**What to do:**
In the records below, begin at the line that has "let out := pre" and stop after the line that has "change (mailTo (effective"; quote those lines verbatim and nothing more.

**Records shown:**
(** X15.  Rate limiting suppresses the mail only: when the effective
    recipient is rate limited, a dispatch with email still returns
    normally and hands its text to stderr and syslog as usual; no mail
    transport is started and the state, ledger included, is unchanged. *)
Theorem rate_limited_still_logs (cf : logconf) (d : loc) (dv : Diag) (c : Config)
    (format pre : string) (args : list value) (rt : Runtime) (w : World) :
  heap w !! d = Some dv ->
  pkg_config w = Some c ->
  prefix_of cf rt dv = Some pre ->
  format <> EmptyString ->
  Now rt <= lastSent w (effective_mailTo c dv) + window c ->
  let out := pre +:+ Sprintf rt (chomp format) args in
  diag cf d format args rt w
  = Ok tt w (stderr_events cf dv out ++ syslog_events cf w out).
Proof.
  intros Hd Hc Hp Hne Hlim out.
  rewrite (diag_run rt w d dv Hd), Hp.
  destruct (String.eqb_spec format "") as [->|_]; [congruence|].
  rewrite (fanout_run rt w d dv Hd), (sendEmail_run rt w d dv Hd), Hc.
  cbv zeta.
  change (mailTo (effective c (pkg_progname w) dv)) with (effective_mailTo c dv).
  destruct (Z.leb_spec (Now rt) (lastSent w (effective_mailTo c dv) + window c));
    [|lia].
  destruct (toEmail cf); [|reflexivity].
  destruct (_ || _); rewrite app_nil_r; reflexivity.
Qed.

Lemma rate_limited_still_logs_witness :
  let w1 := world_of (diag (policy KBug) 0%nat "boom" [] rt_ex w_cfg) in
  heap w1 !! 0%nat = Some (mkDiag "default" 3 "" "" "" false true) /\
  pkg_config w1 = Some cfg_ex /\
  Now (at_time rt_ex (t_ex + Second))
  <= lastSent w1 (effective_mailTo cfg_ex (mkDiag "default" 3 "" "" "" false true))
     + window cfg_ex /\
  diag (policy KBug) 0%nat "again" [] (at_time rt_ex (t_ex + Second)) w1
  = Ok tt w1 [EvStderr "pkg/file.go:42 Handler(): again"].
Proof.
  intros w1.
  assert (H1 : heap w1 !! 0%nat = Some (mkDiag "default" 3 "" "" "" false true))
    by reflexivity.
  assert (H2 : pkg_config w1 = Some cfg_ex) by reflexivity.
  assert (H3 : Now (at_time rt_ex (t_ex + Second))
               <= lastSent w1 (effective_mailTo cfg_ex
                                 (mkDiag "default" 3 "" "" "" false true))
                  + window cfg_ex)
    by (vm_compute; discriminate).
  split; [exact H1|]. split; [exact H2|]. split; [exact H3|].
  rewrite (rate_limited_still_logs (policy KBug) 0%nat _ cfg_ex "again"
             "pkg/file.go:42 Handler(): " [] (at_time rt_ex (t_ex + Second)) w1
             H1 H2 eq_refl); [reflexivity|discriminate|exact H3].
Defined.

(** ** The default handle and new loggers *)

Lemma call_ungated k d format args rt w :
  gated k = false ->
  call k d format args rt w
  = match diag (policy k) d format args rt w with
    | Ok _ w' tr => if terminates k then Abort (Exit (-1)) w' tr else Ok tt w' tr
    | Abort r w' tr => Abort r w' tr
    end.
Proof.
  intros Hg. destruct k; try discriminate; cbn [call terminates policy].
  - unfold Diag_Verbose.
    destruct (diag _ d format args rt w) as [[] ? ?|? ? ?]; reflexivity.
  - unfold Diag_Problem.
    destruct (diag _ d format args rt w) as [[] ? ?|? ? ?]; reflexivity.
  - unfold Diag_Bug.
    destruct (diag _ d format args rt w) as [[] ? ?|? ? ?]; reflexivity.
  - unfold Diag_Fatal, bind.
    destruct (diag _ d format args rt w) as [[] ? ?|? ? ?];
      [cbn [os_Exit]; rewrite app_nil_r|]; reflexivity.
Qed.

(** X16.  The flag [-D] does not reach any package-level call: it sets
    [debugAll] of the default handle, which only [Debug] reads, and the
    package-level calls (Verbose, Problem, Bug, Fatal) write the same
    events and end in the same way whatever the value of the flag. *)
Theorem flag_D_inert (k : kind) (x : bool) (format : string)
    (args : list value) (rt rt0 : Runtime) (w : World) (dv : Diag) :
  gated k = false ->
  heap w !! pkg_defaultDiag w = Some dv ->
  let w1 := world_of (flag_D x rt0 w) in
  flag_D x rt0 w = Ok tt w1 [] /\
  trace_of (call k (pkg_defaultDiag w1) format args rt w1)
  = trace_of (call k (pkg_defaultDiag w) format args rt w) /\
  outcome (call k (pkg_defaultDiag w1) format args rt w1)
  = outcome (call k (pkg_defaultDiag w) format args rt w).
Proof.
  intros Hg Hd.
  set (d := pkg_defaultDiag w) in *.
  set (dv1 := set_debugAll x dv).
  assert (Hf : flag_D x rt0 w = Ok tt (set_heap (<[d := dv1]> (heap w)) w) []).
  { unfold flag_D. rewrite bind_get_world. fold d.
    rewrite (bind_Ok_nil _ _ rt0 w dv w (load_live _ _ _ _ Hd)).
    apply (store_live d dv _ rt0 w Hd). }
  rewrite Hf. cbn [world_of]. cbv zeta.
  set (w1 := set_heap (<[d := dv1]> (heap w)) w).
  split; [reflexivity|].
  change (pkg_defaultDiag w1) with d.
  assert (Hd1 : heap w1 !! d = Some dv1) by apply lookup_insert_eq.
  assert (Hpre : prefix_of (policy k) rt dv1 = prefix_of (policy k) rt dv)
    by reflexivity.
  assert (Hev : forall out, events_of (policy k) rt w1 dv1 out
                            = events_of (policy k) rt w dv out).
  { intros out. unfold events_of, mail_events.
    change (pkg_config w1) with (pkg_config w).
    destruct (toEmail (policy k)); [|reflexivity].
    destruct (pkg_config w) as [c|]; reflexivity. }
  rewrite !(call_ungated k) by exact Hg.
  destruct (prefix_of (policy k) rt dv) as [pre|] eqn:P.
  2:{ rewrite (diag_run rt w1 d dv1 Hd1), (diag_run rt w d dv Hd), Hpre, P.
      split; reflexivity. }
  destruct (String.eqb_spec format "") as [->|Hne].
  { rewrite (diag_run rt w1 d dv1 Hd1), (diag_run rt w d dv Hd), Hpre, P.
    split; reflexivity. }
  destruct (diag_ok rt w1 d dv1 Hd1 (policy k) format args pre Hpre Hne)
    as [w2 D1].
  destruct (diag_ok rt w d dv Hd (policy k) format args pre P Hne) as [w3 D].
  rewrite D1, D. unfold events_of in Hev. rewrite Hev.
  destruct (terminates k); split; reflexivity.
Qed.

**Response to the exercise:**
  let out := pre +:+ Sprintf rt (chomp format) args in
  diag cf d format args rt w
  = Ok tt w (stderr_events cf dv out ++ syslog_events cf w out).
Proof.
  intros Hd Hc Hp Hne Hlim out.
  rewrite (diag_run rt w d dv Hd), Hp.
  destruct (String.eqb_spec format "") as [->|_]; [congruence|].
  rewrite (fanout_run rt w d dv Hd), (sendEmail_run rt w d dv Hd), Hc.
  cbv zeta.
  change (mailTo (effective c (pkg_progname w) dv)) with (effective_mailTo c dv).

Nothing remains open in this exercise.